_TASK TO COMPLETE_: Nothing in the records may be left out or altered; reproduce them all exactly.

_ENTRIES PROVIDED_:

Lemma elem_of_dump (m : dmap) p :
  p ∈ (m ≫= λ e, dump_chain e.1 <$> e.2) ↔ ∃ v dcl dc, (v, dcl) ∈ m ∧ dc ∈ dcl ∧ p = dump_chain v dc.
Proof.
  rewrite list_elem_of_bind. setoid_rewrite list_elem_of_fmap. split.
  - intros ([v dcl] & (dc & -> & Hdc) & Hin). by exists v, dcl, dc.
  - intros (v & dcl & dc & Hin & Hdc & ->). exists (v, dcl). split; [by exists dc|done].
Qed.

Lemma dmap_chain il m v dcl dc : dmap_ok il m → (v, dcl) ∈ m → dc ∈ dcl →
  chain_ok dc ∧ ∀ s off, (s, off) ∈ dc → s ∈ il ∧ object s = Some (v, off).
Proof.
  intros Hm Hin Hdc. destruct (proj1 (Forall_forall _ _) Hm _ Hin) as [Hok Hmem]. cbn in *. split.
  - by eapply Forall_forall in Hok.
  - intros s off Hs. apply (proj1 (Forall_forall _ _) Hmem (s, off)).
    clear -Hdc Hs. induction dcl; cbn; set_solver.
Qed.
(** The part of [util_cmdsvr_func] before its loop.  The buffer is written before it is
    checked. *)
Definition cmdsvr_setup : P () :=
  max ← gets (λ s, cs_max_size s.1);
  ok ← sys (cmd_malloc (max + 1));
  if negb ok then halt Sigsegv else
  put (set_cs_buff (Some (replicate (Z.to_nat (max + 1)) nul))) ;;
  fd ← sys cmd_socket;
  put (set_cs_listen_fd fd) ;;
  assert (negb (fd =? -1)) ;;
  put (λ c, set_cs_sun_path (take (UNIX_PATH_MAX - 1)
    (default [] (cs_dir c) ++ lit "/" ++ default [] (cs_file c) ++ lit "." ++ dec (cs_id c))) c) ;;
  path ← gets (λ s, cs_sun_path s.1);
  ret ← sys (cmd_bind fd path);
  assert (negb (ret =? -1)) ;;
  ret ← sys (cmd_listen fd);
  assert (negb (ret =? -1)) ;;
  ret ← sys cmd_sigmask;
  assert (ret =? 0).

(** The buffer after [bzero] and a [recv] of [bs]. *)
Definition filled (max : Z) (bs : list ascii) : list ascii :=
  take (Z.to_nat max) (bs ++ replicate (Z.to_nat max) nul) ++ [nul].

(** From the request to the end of the turn, with the connection [fd]. *)
Definition serve (fd : Z) : P () :=
  max ← gets (λ s, cs_max_size s.1);
  '(ret, bs) ← sys (cmd_recv fd max);
  if ret <? 0 then skip else
  put (λ c, set_cs_size ret (set_cs_buff (Some (filled max bs)) c)) ;;
  c ← gets fst;
  if (cs_max_size c <? cs_size c) || (cs_size c <? cs_min_size c) then skip else
  let '(r, cmd) := util_cmdsvr_parse_req (cs_cmd_strs c) (filled max bs) in
  put (set_cs_cmd cmd) ;;
  if r <? 0 then skip else
  cb_ret ← (λ '(c, o), let '(r, s) := cb c o in Ok r s);
  if decide (cb_ret = CB_RET_ACK) then
    c ← gets fst;
    _ ← sys (cmd_send (cs_conn_fd c) (take (Z.to_nat (cs_size c)) (default [] (cs_buff c)))); skip
  else skip.

(** A turn of the loop; it says whether a connection was taken. *)
Definition cmdsvr_turn : P bool :=
  put (λ c, set_cs_buff (Some (replicate (Z.to_nat (cs_max_size c)) nul ++ [nul])) c) ;;
  lfd ← gets (λ s, cs_listen_fd s.1);
  fd ← sys (cmd_accept lfd);
  put (set_cs_conn_fd fd) ;;
  if fd <? 0 then mret false else
  serve fd ;;
  fd ← gets (λ s, cs_conn_fd s.1);
  put (set_cs_conn_fd 0) ;;
  act (cmd_close fd) ;;
  put (λ c, if 0 <? cs_num_startup_requests c
            then set_cs_num_startup_requests (cs_num_startup_requests c - 1) c else c) ;;
  mret true.

(** [n] turns, with the number of connections taken. *)
Fixpoint cmdsvr_turns (n : nat) : P Z :=
  match n with
  | O => mret 0
  | S n' => took ← cmdsvr_turn; k ← cmdsvr_turns n'; mret (k + if (took : bool) then 1 else 0)
  end.

(** [util_cmdsvr_close_child]. *)
Definition util_cmdsvr_close_child : P () :=
  c ← gets fst;
  when (truthy (cs_conn_fd c)) (act (cmd_close (cs_conn_fd c))) ;;
  when (truthy (cs_listen_fd c)) (act (cmd_close (cs_listen_fd c))) ;;
  when (bool_decide (is_Some (cs_buff c))) (act cmd_free).

(** [util_cmdsvr_close]. *)
Definition util_cmdsvr_close : P () :=
  ret ← sys cmd_cancel; assert (ret =? 0) ;;
  ret ← sys cmd_join; assert (ret =? 0) ;;
  util_cmdsvr_close_child ;;
  path ← gets (λ s, cs_sun_path s.1);
  when (bool_decide (path ≠ [])) (act (cmd_unlink path)).
(* ===== verification/Softdirty.v ===== *)
(** * Checkpointing with soft-dirty bits

    [ltckpt/mechanisms/ltckpt_softdirty.c] and [include/common/util/pagemap.h]: the kernel
    marks the pages a process writes to; at a checkpoint the mechanism walks the page map of
    the tracked mappings, copies the marked pages and clears the marks.

    The kernel is the class [VMem] of [Common], the process map of [ProcMaps] and the class
    [PageMap] of the two files the mechanism uses.  The state of the mechanism lives in its
    own buffer, which is not tracked, so the marks of its pages are left out. *)
From stdpp Require Import base numbers list sets strings.
From Stdlib Require Import ZArith Lia.
From S2P Require Import Prelude Memory CString Ctx Profiling Writelog Common ProcMaps.

(** ** State *)

Definition SOFTDIRTY_MAX_PAGES : Z := 1000.
Definition PAGE_STAT_SIZE : Z := 50000.
Definition PAGE_NUM_HIST_SIZE : Z := 200000.
Definition UTIL_PAGEMMAP_DEFAULT_BUFF_SIZE : Z := PAGE_SIZE * 10.
Definition PME_SOFT_DIRTY : Z := 2 ^ 55.
Definition EINTR : Z := 4.

(** [util_pagemap_t]: the buffer and its length, and the two descriptors. *)
Record util_pagemap := mk_pagemap { pm_map : list Z; pm_buff_len : Z; pm_fd : Z; pm_cr_fd : Z }.

(** [pagestat_t] without the handle of the hash table. *)
Record pagestat := mk_pagestat { ps_addr : Z; ps_count : Z }.

(** The static [softdirty] and the fields of the [softdirty_t] it points to, with the
    memory of the process, where the array [mem] is.  The used entries of
    [page_statistics_mem] are a list, [pagestat_pos] is its length. *)
Record sdirty := mk_sdirty {
  sd_mem : mem;
  softdirty : Z;
  sd_num_mem_pages : Z;
  sd_proc_maps : list map_entry;
  sd_pagemap : util_pagemap;
  page_statistics : list pagestat;
  page_num_hist : Z → Z;
  page_num_hist_len : Z;
  stats_enabled : Z;
  sd_ctx : ltckpt_ctx;
}.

_RESULT FOR THIS EXERCISE_:
Lemma elem_of_dump (m : dmap) p :
  p ∈ (m ≫= λ e, dump_chain e.1 <$> e.2) ↔ ∃ v dcl dc, (v, dcl) ∈ m ∧ dc ∈ dcl ∧ p = dump_chain v dc.
Proof.
  rewrite list_elem_of_bind. setoid_rewrite list_elem_of_fmap. split.
  - intros ([v dcl] & (dc & -> & Hdc) & Hin). by exists v, dcl, dc.
  - intros (v & dcl & dc & Hin & Hdc & ->). exists (v, dcl). split; [by exists dc|done].
Qed.

Lemma dmap_chain il m v dcl dc : dmap_ok il m → (v, dcl) ∈ m → dc ∈ dcl →
  chain_ok dc ∧ ∀ s off, (s, off) ∈ dc → s ∈ il ∧ object s = Some (v, off).
Proof.
  intros Hm Hin Hdc. destruct (proj1 (Forall_forall _ _) Hm _ Hin) as [Hok Hmem]. cbn in *. split.
  - by eapply Forall_forall in Hok.
  - intros s off Hs. apply (proj1 (Forall_forall _ _) Hmem (s, off)).
    clear -Hdc Hs. induction dcl; cbn; set_solver.
Qed.
(** The part of [util_cmdsvr_func] before its loop.  The buffer is written before it is
    checked. *)
Definition cmdsvr_setup : P () :=
  max ← gets (λ s, cs_max_size s.1);
  ok ← sys (cmd_malloc (max + 1));
  if negb ok then halt Sigsegv else
  put (set_cs_buff (Some (replicate (Z.to_nat (max + 1)) nul))) ;;
  fd ← sys cmd_socket;
  put (set_cs_listen_fd fd) ;;
  assert (negb (fd =? -1)) ;;
  put (λ c, set_cs_sun_path (take (UNIX_PATH_MAX - 1)
    (default [] (cs_dir c) ++ lit "/" ++ default [] (cs_file c) ++ lit "." ++ dec (cs_id c))) c) ;;
  path ← gets (λ s, cs_sun_path s.1);
  ret ← sys (cmd_bind fd path);
  assert (negb (ret =? -1)) ;;
  ret ← sys (cmd_listen fd);
  assert (negb (ret =? -1)) ;;
  ret ← sys cmd_sigmask;
  assert (ret =? 0).

(** The buffer after [bzero] and a [recv] of [bs]. *)
Definition filled (max : Z) (bs : list ascii) : list ascii :=
  take (Z.to_nat max) (bs ++ replicate (Z.to_nat max) nul) ++ [nul].

(** From the request to the end of the turn, with the connection [fd]. *)
Definition serve (fd : Z) : P () :=
  max ← gets (λ s, cs_max_size s.1);
  '(ret, bs) ← sys (cmd_recv fd max);
  if ret <? 0 then skip else
  put (λ c, set_cs_size ret (set_cs_buff (Some (filled max bs)) c)) ;;
  c ← gets fst;
  if (cs_max_size c <? cs_size c) || (cs_size c <? cs_min_size c) then skip else
  let '(r, cmd) := util_cmdsvr_parse_req (cs_cmd_strs c) (filled max bs) in
  put (set_cs_cmd cmd) ;;
  if r <? 0 then skip else
  cb_ret ← (λ '(c, o), let '(r, s) := cb c o in Ok r s);
  if decide (cb_ret = CB_RET_ACK) then
    c ← gets fst;
    _ ← sys (cmd_send (cs_conn_fd c) (take (Z.to_nat (cs_size c)) (default [] (cs_buff c)))); skip
  else skip.

(** A turn of the loop; it says whether a connection was taken. *)
Definition cmdsvr_turn : P bool :=
  put (λ c, set_cs_buff (Some (replicate (Z.to_nat (cs_max_size c)) nul ++ [nul])) c) ;;
  lfd ← gets (λ s, cs_listen_fd s.1);
  fd ← sys (cmd_accept lfd);
  put (set_cs_conn_fd fd) ;;
  if fd <? 0 then mret false else
  serve fd ;;
  fd ← gets (λ s, cs_conn_fd s.1);
  put (set_cs_conn_fd 0) ;;
  act (cmd_close fd) ;;
  put (λ c, if 0 <? cs_num_startup_requests c
            then set_cs_num_startup_requests (cs_num_startup_requests c - 1) c else c) ;;
  mret true.

(** [n] turns, with the number of connections taken. *)
Fixpoint cmdsvr_turns (n : nat) : P Z :=
  match n with
  | O => mret 0
  | S n' => took ← cmdsvr_turn; k ← cmdsvr_turns n'; mret (k + if (took : bool) then 1 else 0)
  end.

(** [util_cmdsvr_close_child]. *)
Definition util_cmdsvr_close_child : P () :=
  c ← gets fst;
  when (truthy (cs_conn_fd c)) (act (cmd_close (cs_conn_fd c))) ;;
  when (truthy (cs_listen_fd c)) (act (cmd_close (cs_listen_fd c))) ;;
  when (bool_decide (is_Some (cs_buff c))) (act cmd_free).

(** [util_cmdsvr_close]. *)
Definition util_cmdsvr_close : P () :=
  ret ← sys cmd_cancel; assert (ret =? 0) ;;
  ret ← sys cmd_join; assert (ret =? 0) ;;
  util_cmdsvr_close_child ;;
  path ← gets (λ s, cs_sun_path s.1);
  when (bool_decide (path ≠ [])) (act (cmd_unlink path)).
(* ===== verification/Softdirty.v ===== *)
(** * Checkpointing with soft-dirty bits

    [ltckpt/mechanisms/ltckpt_softdirty.c] and [include/common/util/pagemap.h]: the kernel
    marks the pages a process writes to; at a checkpoint the mechanism walks the page map of
    the tracked mappings, copies the marked pages and clears the marks.

    The kernel is the class [VMem] of [Common], the process map of [ProcMaps] and the class
    [PageMap] of the two files the mechanism uses.  The state of the mechanism lives in its
    own buffer, which is not tracked, so the marks of its pages are left out. *)
From stdpp Require Import base numbers list sets strings.
From Stdlib Require Import ZArith Lia.
From S2P Require Import Prelude Memory CString Ctx Profiling Writelog Common ProcMaps.

(** ** State *)

Definition SOFTDIRTY_MAX_PAGES : Z := 1000.
Definition PAGE_STAT_SIZE : Z := 50000.
Definition PAGE_NUM_HIST_SIZE : Z := 200000.
Definition UTIL_PAGEMMAP_DEFAULT_BUFF_SIZE : Z := PAGE_SIZE * 10.
Definition PME_SOFT_DIRTY : Z := 2 ^ 55.
Definition EINTR : Z := 4.

(** [util_pagemap_t]: the buffer and its length, and the two descriptors. *)
Record util_pagemap := mk_pagemap { pm_map : list Z; pm_buff_len : Z; pm_fd : Z; pm_cr_fd : Z }.

(** [pagestat_t] without the handle of the hash table. *)
Record pagestat := mk_pagestat { ps_addr : Z; ps_count : Z }.

(** The static [softdirty] and the fields of the [softdirty_t] it points to, with the
    memory of the process, where the array [mem] is.  The used entries of
    [page_statistics_mem] are a list, [pagestat_pos] is its length. *)
Record sdirty := mk_sdirty {
  sd_mem : mem;
  softdirty : Z;
  sd_num_mem_pages : Z;
  sd_proc_maps : list map_entry;
  sd_pagemap : util_pagemap;
  page_statistics : list pagestat;
  page_num_hist : Z → Z;
  page_num_hist_len : Z;
  stats_enabled : Z;
  sd_ctx : ltckpt_ctx;
}.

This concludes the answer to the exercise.